I think when one is young we have a tendency to question and disagree with almost every single one of our parents’ wishes. There’s two sides of me: the conservative, clean cut, responsible Christina and the Christina who’s yearning for all those exhilarating, breath taking experiences. I agreed with my parents, but a huge part of me envied all the others who par took in activities I was deemed not to.
There was a huge transition from the age of 18-present moment (likewise, everyone else can relate). I went through a lot of new experiences and gradually started to form my own identity, standards and morals.
I had my first boyfriend when I was 19 and although I loved him for the compassionate person he was, I was never in love with him. The relationship was not anything too out of the ordinary however, when it ended, I found myself in a world wind of emotions. Now that I am in a more rational mind, I can evidently see that it was not him that I missed but rather, the security of knowing I had someone who loved and cared for me. I highly doubted myself and went back to him over 20 times because I assumed I would never find someone else who loved me.

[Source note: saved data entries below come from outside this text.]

Definition wf_fold (f : bytes * bytes) : Prop :=
  fst f ≠ [] ∧ Forall lws_char (fst f) ∧ Forall text_char (snd f) ∧
  (∀ c, List.head (snd f) = Some c → ¬ lws_char c).
Definition wf_field (f : field) : Prop :=
  f_name f ≠ [] ∧ Forall token_char (f_name f) ∧ Forall text_char (f_text f) ∧ Forall wf_fold (f_folds f).

Record message := mk_message {
  m_method : bytes; m_uri : bytes; m_major : bytes; m_minor : bytes; m_fields : list field }.

Definition render (m : message) : bytes :=
  m_method m ++ [sp] ++ m_uri m ++ [sp] ++ bs "HTTP/" ++ m_major m ++ bs "." ++ m_minor m ++
  [cr; lf] ++ render_fields (m_fields m) ++ [cr; lf].

(** The number a string of digits denotes. *)
Definition decimal (l : bytes) : Z := fold_left (λ v c, v * 10 + (b2s c - 48)) l 0.

(** A version number the parser's arithmetic can hold at every step. *)
Definition wf_number (l : bytes) : Prop := l ≠ [] ∧ Forall digit_char l ∧ decimal l + 48 < 2 ^ 31.

Definition wf_message (m : message) : Prop :=
  m_method m ≠ [] ∧ Forall token_char (m_method m) ∧ Forall uri_char (m_uri m) ∧
  wf_number (m_major m) ∧ wf_number (m_minor m) ∧ Forall wf_field (m_fields m).

Definition meaning (m : message) : request :=
  mk_request (m_method m) (m_uri m) (decimal (m_major m)) (decimal (m_minor m))
    (map field_header (m_fields m)).

(** ** The last header *)

Lemma update_back_app f l h : update_back f (l ++ [h]) = Ok (l ++ [f h]).
Proof.
  induction l as [|x l IH]; cbn [update_back app]; [done|].
  destruct (l ++ [h]) as [|y k] eqn:E; [by apply app_nil in E as [_ ?]|]. by rewrite IH.
Qed.

Lemma app_last_not_nil {A} (l : list A) x : l ++ [x] ≠ [].
Proof. by destruct l. Qed.

(** ** Completeness: what the grammar has is read *)

Definition add_name (p : bytes) (h : header) : header := mk_header (name h ++ p) (value h).
Definition add_value (p : bytes) (h : header) : header := mk_header (name h) (value h ++ p).

(** A state that takes any number of characters of a class. *)
Lemma reads_loop (C : byte → Prop) s (step : bytes → request) p :
  (∀ q c, C c → consume s (step q) c = Ok (indeterminate, s, step (q ++ [c]))) →
  Forall C p → ∀ q, reads s (step q) p s (step (q ++ p)).
Proof.
  intros Hs. induction 1 as [|c p Hc _ IH]; intros q.
  - by rewrite app_nil_r.
  - unfold reads. erewrite parse_cons by (by apply Hs). unfold reads in IH. rewrite IH.
    by rewrite <- app_assoc.
Qed.

Lemma reads_method p q u a b hs : Forall token_char p →
  reads method (mk_request q u a b hs) p method (mk_request (q ++ p) u a b hs).
Proof.
  intros Hp. apply (reads_loop token_char method (λ q, mk_request q u a b hs)); [|done].
  intros q' c Hc. cbn [consume]. by rewrite (token_not c 32), Hc.
Qed.

Lemma reads_uri p m q a b hs : Forall uri_char p →
  reads uri (mk_request m q a b hs) p uri (mk_request m (q ++ p) a b hs).
Proof.
  intros Hp. apply (reads_loop uri_char uri (λ q, mk_request m q a b hs)); [|done].
  intros q' c [Hc Hn]. cbn [consume]. by rewrite (proj2 (Z.eqb_neq _ _) Hn), Hc.
Qed.

(** In the header states the request is known by its headers only. *)
Lemma reads_name p q r hs v : Forall token_char p →
  reads header_name (set_headers (hs ++ [mk_header q v]) r) p
    header_name (set_headers (hs ++ [mk_header (q ++ p) v]) r).
Proof.
  intros Hp. apply (reads_loop token_char header_name (λ q, set_headers (hs ++ [mk_header q v]) r)); [|done].
  intros q' c Hc. cbn [consume]. rewrite (token_not c 58), Hc by done.
  cbn [headers set_headers]. by rewrite update_back_app.
Qed.

Lemma reads_value p q r hs n : Forall text_char p →
  reads header_value (set_headers (hs ++ [mk_header n q]) r) p
    header_value (set_headers (hs ++ [mk_header n (q ++ p)]) r).
Proof.
  intros Hp. apply (reads_loop text_char header_value (λ q, set_headers (hs ++ [mk_header n q]) r)); [|done].
  intros q' c Hc. cbn [consume]. rewrite (text_not c 13), Hc by done.
  cbn [headers set_headers]. by rewrite update_back_app.
Qed.

Lemma reads_lws p r : Forall lws_char p → reads header_lws r p header_lws r.
Proof.
  intros Hp. apply (reads_loop lws_char header_lws (λ _, r) p) with (q := []); [|done].
  intros q' c [Hc|Hc]; cbn [consume]; by rewrite Hc.
Qed.

(** A continuation line, from the end of the line before. *)
Lemma reads_fold_end f r hs h s :
  wf_fold f → s = header_value ∨ s = header_lws →
  ∃ s', (s' = header_value ∨ s' = header_lws) ∧
    reads s (set_headers (hs ++ [h]) r) (render_fold f) s' (set_headers (hs ++ [add_value (snd f) h]) r).
Proof.
  destruct f as [l t], h as [n v]. intros (Hne & Hl & Ht & Hh) Hs. cbn [fst snd] in *.
  destruct l as [|c l]; [done|]. inversion_clear Hl as [|? ? Hc Hl'].
  assert (Hline : reads s (set_headers (hs ++ [mk_header n v]) r) ([cr; lf] ++ c :: l) header_lws
                    (set_headers (hs ++ [mk_header n v]) r)).
  { apply (reads_app _ _ [cr; lf] header_line_start (set_headers (hs ++ [mk_header n v]) r)).
    - destruct Hs as [-> | ->]; reflexivity.
    - change (c :: l) with ([c] ++ l).
      apply (reads_app _ _ _ header_lws (set_headers (hs ++ [mk_header n v]) r)); [|by apply reads_lws].
      apply reads_one. cbn [consume headers set_headers].
      rewrite bool_decide_false by apply app_last_not_nil. by destruct Hc as [-> | ->]. }
  unfold render_fold. cbn [fst snd]. destruct t as [|d t].
  - exists header_lws. split; [by right|]. rewrite app_nil_r. unfold add_value. cbn [name value].
    by rewrite app_nil_r.
  - exists header_value. split; [by left|]. inversion_clear Ht as [|? ? Hd Ht'].
    rewrite app_assoc. eapply reads_app; [exact Hline|].
    unfold add_value. cbn [name value]. change (d :: t) with ([d] ++ t). rewrite (app_assoc v).
    eapply reads_app; [|by apply reads_value].
    apply reads_one. cbn [consume].
    assert (Hnl : ¬ lws_char d) by (by apply Hh).
    rewrite (text_not d 13) by done.
    destruct (b2s d =? 32) eqn:E1; [zbool; destruct Hnl; by left|].
    destruct (b2s d =? 9) eqn:E2; [zbool; destruct Hnl; by right|].
    cbn [orb]. rewrite Hd. cbn [headers set_headers]. by rewrite update_back_app.
Qed.

Lemma reads_folds l r hs h s :
  Forall wf_fold l → s = header_value ∨ s = header_lws →
  ∃ s', (s' = header_value ∨ s' = header_lws) ∧
    reads s (set_headers (hs ++ [h]) r) (render_folds l) s' (set_headers (hs ++ [add_value (fold_text l) h]) r).
Proof.
  intros Hl. revert h s. induction Hl as [|f l Hf _ IH]; intros h s Hs.
  - exists s. split; [done|]. unfold add_value, fold_text. cbn. rewrite app_nil_r. by destruct h.
  - destruct (reads_fold_end f r hs h s Hf Hs) as (s1 & Hs1 & H1).
    destruct (IH (add_value (snd f) h) s1 Hs1) as (s2 & Hs2 & H2). exists s2. split; [done|].
    unfold render_folds, fold_text in *. cbn [map concat].
    assert (add_value (snd f ++ concat (map snd l)) h = add_value (concat (map snd l)) (add_value (snd f) h)) as ->.
    { unfold add_value. cbn [name value]. by rewrite app_assoc. }
    by eapply reads_app.
Qed.
(* ===== verification/CallbackHeap.v ===== *)
(** Which nodes of a callback list's store are alive: those the reference counts
    keep.  A set of nodes that keeps itself is alive; and when the nodes outside of a
    set can be put in an order in which each is pointed to by later ones only
    ([orderly]), none of them is, so what is alive lies inside of the set. *)

From S2P Require Import Prelude CallbackList.

Section Heap.
Context {C : Type}.
Implicit Types (m : gmap nat (Node C)) (X Y L : gset nat) (n x : nat) (G : list nat).

Lemma elem_of_refs_of m X n : n ∈ refs_of m X ↔ ∃ x, x ∈ X ∧ n ∈ node_refs m x.
Proof.
  unfold refs_of.
  apply (set_fold_ind_L (λ acc Y, n ∈ acc ↔ ∃ x, x ∈ Y ∧ n ∈ node_refs m x)); [set_solver|].
  intros x Y acc _ IHacc. rewrite elem_of_union, IHacc. set_solver.
Qed.

Lemma elem_of_release m rs X n : n ∈ release m rs X ↔ n ∈ X ∧ (n ∈ rs ∨ ∃ x, x ∈ X ∧ n ∈ node_refs m x).
Proof. unfold release. by rewrite elem_of_intersection, elem_of_union, elem_of_refs_of. Qed.

Lemma release_mono m rs X Y : X ⊆ Y → release m rs X ⊆ release m rs Y.
Proof. intros H n. rewrite !elem_of_release. intros [H1 [H2|(x & H2 & H3)]]; [naive_solver|]. split; [set_solver|right; set_solver]. Qed.

(** Enough rounds of a shrinking function reach a fixed point. *)
Lemma iter_fixed (f : gset nat → gset nat) : (∀ X, f X ⊆ X) →
  ∀ k X, (size X <= k)%nat → f (Nat.iter k f X) = Nat.iter k f X.
Proof.
  intros Hf k. induction k as [|k IH]; intros X Hs; cbn [Nat.iter].
  - assert (X = ∅) as -> by (apply leibniz_equiv, size_empty_inv; lia). pose proof (Hf ∅). set_solver.
  - destruct (decide (f X = X)) as [E|E].
    + assert (Hi : ∀ j, Nat.iter j f X = X) by (intros j; induction j as [|j IHj]; [done|by rewrite Nat.iter_succ, IHj]). by rewrite Hi.
    + change (f (f (Nat.iter k f X)) = f (Nat.iter k f X)).
      rewrite <- Nat.iter_succ, Nat.iter_succ_r. apply IH.
      assert (size (f X) < size X)%nat; [|lia]. apply subset_size. pose proof (Hf X). set_solver.
Qed.

Lemma iter_release_sub m rs k X : Nat.iter k (release m rs) X ⊆ X.
Proof. induction k as [|k IH]; cbn; [done|]. intros n. rewrite elem_of_release. intros [H _]. by apply IH. Qed.

Lemma alive_fixed (cl : CallbackList C) pins : release (nodes cl) (roots cl pins) (alive cl pins) = alive cl pins.
Proof. apply iter_fixed; [|by rewrite size_dom]. intros X n. rewrite elem_of_release. tauto. Qed.

Lemma alive_dom (cl : CallbackList C) pins n : n ∈ alive cl pins → n ∈ dom (nodes cl).
Proof. apply iter_release_sub. Qed.

(** Nodes that are held from outside, or by each other, are alive. *)
Lemma held_alive (cl : CallbackList C) pins X : X ⊆ dom (nodes cl) →
  (∀ n, n ∈ X → n ∈ roots cl pins ∨ ∃ x, x ∈ X ∧ n ∈ node_refs (nodes cl) x) → X ⊆ alive cl pins.
Proof.
  intros Hd HX. unfold alive. generalize (size (nodes cl)) as k. intros k. induction k as [|k IH]; [done|]. cbn [Nat.iter].
  etrans; [|by apply release_mono, IH]. intros n Hn. apply elem_of_release. auto.
Qed.

(** *** Order among the dead *)

Definition closed m L : Prop := ∀ n x, n ∈ L → x ∈ node_refs m n → x ∈ L.

(** [G] are the nodes outside of [L], each pointing into [L] or at earlier ones. *)
Fixpoint orderly m L G : Prop :=
  closed m L ∧
  match G with
  | [] => dom m ⊆ L
  | g :: G => (g ∈ dom m) ∧ (g ∉ L) ∧ (g ∉ node_refs m g) ∧ orderly m ({[g]} ∪ L) G
  end.

Lemma orderly_closed m L G : orderly m L G → closed m L.
Proof. destruct G; by intros [H _]. Qed.

Lemma orderly_out m L G g : orderly m L G → g ∈ G → g ∉ L.
Proof.
  revert L. induction G as [|h G IH]; intros L Ho Hg; [set_solver|]. destruct Ho as (_ & _ & Hh & _ & Ho).
  apply elem_of_cons in Hg as [->|Hg]; [done|]. pose proof (IH _ Ho Hg). set_solver.
Qed.

Lemma orderly_dom m L G n : orderly m L G → n ∈ dom m → n ∈ L ∨ n ∈ G.
Proof.
  revert L. induction G as [|h G IH]; intros L Ho Hn; cbn in Ho; [left; by apply Ho|].
  destruct Ho as (_ & _ & _ & _ & Ho). destruct (IH _ Ho Hn) as [H|H]; set_solver.
Qed.

Lemma orderly_in m L G g : orderly m L G → g ∈ G → is_Some (m !! g).
Proof.
  revert L. induction G as [|h G IH]; intros L Ho Hg; [set_solver|]. destruct Ho as (_ & Hh & _ & _ & Ho).
  apply elem_of_cons in Hg as [->|Hg]; [by apply elem_of_dom|by eapply IH].
Qed.

Lemma orderly_app m L G G' : orderly m L (G ++ G') → orderly m (list_to_set G ∪ L) G'.
Proof.
  revert L. induction G as [|g G IH]; intros L Ho; cbn in *.
  - by replace (∅ ∪ L) with L by set_solver.
  - destruct Ho as (_ & _ & _ & _ & Ho). apply IH in Ho. by replace ({[g]} ∪ list_to_set G ∪ L) with (list_to_set G ∪ ({[g]} ∪ L)) by set_solver.
Qed.

(** What the roots reach into is all there is. *)
Lemma orderly_alive (cl : CallbackList C) pins L G : orderly (nodes cl) L G → roots cl pins ⊆ L → alive cl pins ⊆ L.
Proof.
  revert L. induction G as [|g G IH]; intros L Ho Hr.
  - destruct Ho as [_ Hd]. intros n Hn. apply Hd. by eapply alive_dom.
  - destruct Ho as (Hc & _ & Hg & Hself & Ho). assert (Hsub : alive cl pins ⊆ {[g]} ∪ L) by (apply IH; [done|set_solver]).
    intros n Hn. destruct (decide (n = g)) as [->|]; [exfalso|pose proof (Hsub n Hn); set_solver].
    rewrite <- (alive_fixed cl pins) in Hn. apply elem_of_release in Hn as [_ [Hn|(x & Hx & Hn)]]; [set_solver|].
    apply Hsub, elem_of_union in Hx as [->%elem_of_singleton|Hx]; [done|]. by eapply Hg, Hc.
Qed.

(** The order survives what leaves the dead alone. *)
Lemma orderly_grow m m' L L' G : orderly m L G → (∀ n, n ∈ G → m' !! n = m !! n) → closed m' L' → L ⊆ L' →
  (∀ n, n ∈ G → n ∉ L') → dom m' ⊆ L' ∪ dom m → orderly m' L' G.
Proof.
  revert L L'. induction G as [|g G IH]; intros L L' Ho Hs Hc Hl Hg Hd.
  - destruct Ho as [_ Ho]. split; [done|]. set_solver.
  - destruct Ho as (_ & Hgd & HgL & Hself & Ho).
    assert (Hr : node_refs m' g = node_refs m g) by (unfold node_refs; by rewrite Hs by set_solver).
    split_and!; [done| |apply Hg; set_solver|by rewrite Hr|].
    { apply elem_of_dom. rewrite Hs by set_solver. by apply elem_of_dom. } apply (IH ({[g]} ∪ L)); [done|set_solver| |set_solver| |set_solver].
    + intros n x Hn Hx. apply elem_of_union in Hn as [->%elem_of_singleton|Hn]; [|set_solver].
      rewrite Hr in Hx. pose proof (orderly_closed _ _ _ Ho g x). set_solver.
    + intros n Hn. pose proof (orderly_out _ _ _ _ Ho Hn). set_solver.
Qed.
End Heap.
Lemma tidy_put cl cl' a b F G c : tidy cl (a ++ b) F G → put cl cl' a b (fresh cl) c →
  tidy cl' (a ++ fresh cl :: b) F G.
Proof.
  intros Ht Hp. pose proof (td_linked _ _ _ _ Ht) as Hl. pose proof (linked_put _ _ _ _ _ _ Hl Hp) as Hl'.
  assert (HF : ∀ n, n ∈ F → n ≠ fresh cl) by (intros n Hn; by eapply not_fresh, td_known).
  assert (HFs : ∀ n, n ∈ F → nodes cl' !! n = nodes cl !! n).
  { intros n Hn. eapply put_stranger; [done|by eapply td_apart|by apply HF]. }
  assert (HG : ∀ n, n ∈ G → n ≠ fresh cl).
  { intros n Hn. eapply not_fresh; [done|]. by eapply tidy_dead. }
  split; [done| | |].
  - intros n Hn. pose proof (td_apart _ _ _ _ Ht n Hn). pose proof (HF n Hn). set_solver.
  - intros n Hn. rewrite HFs by done. by eapply td_known.
  - pose proof (td_order _ _ _ _ Ht) as Ho. apply (orderly_grow (nodes cl) _ (list_to_set (a ++ b) ∪ F)); [done| | |set_solver| |].
    + intros n Hn. eapply put_stranger; [done|by eapply tidy_dead|by apply HG].
    + intros n x Hn Hx. destruct (decide (n ∈ a ++ fresh cl :: b)) as [Hm|Hm].
      { apply elem_of_union_l, elem_of_list_to_set. by eapply members_refs. }
      apply elem_of_union in Hn as [Hn%elem_of_list_to_set|Hn]; [done|]. rewrite (node_refs_eq _ _ _ (HFs n Hn)) in Hx.
      pose proof (orderly_closed _ _ _ Ho n x ltac:(set_solver) Hx). set_solver.
    + intros n Hn. pose proof (orderly_out _ _ _ _ Ho Hn). pose proof (HG n Hn). set_solver.
    + pose proof (dom_put _ _ _ _ _ _ Hp). set_solver.
Qed.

The aftermath of the breakup and getting back together then breaking up was what made me realize what my parents said was true. How many people can easily agree that going through a breakup makes it extremely hard to focus on anything? How many people can easily agree that the initial stage of falling in love is like taking a swift of crack cocaine (not like I’ve taken cocaine, but let’s use our imagination)? How many people can easily agree that going through a breakup is similar to a drug withdrawal?
(Do not worry this article is not an anti-dating and anti-love one. There is a happy tie in my proceeding post!)
Dr Shauna H. Springer in The Join (Ad)Ventures of Well-Educated Couples shares that there are remarkable similarities between the brain state of a person falling in love and of someone being high off of cocaine. She is not referencing to a slight buzz after drinking one drink but rather, the high-octane euphoria that comes with smoking crack.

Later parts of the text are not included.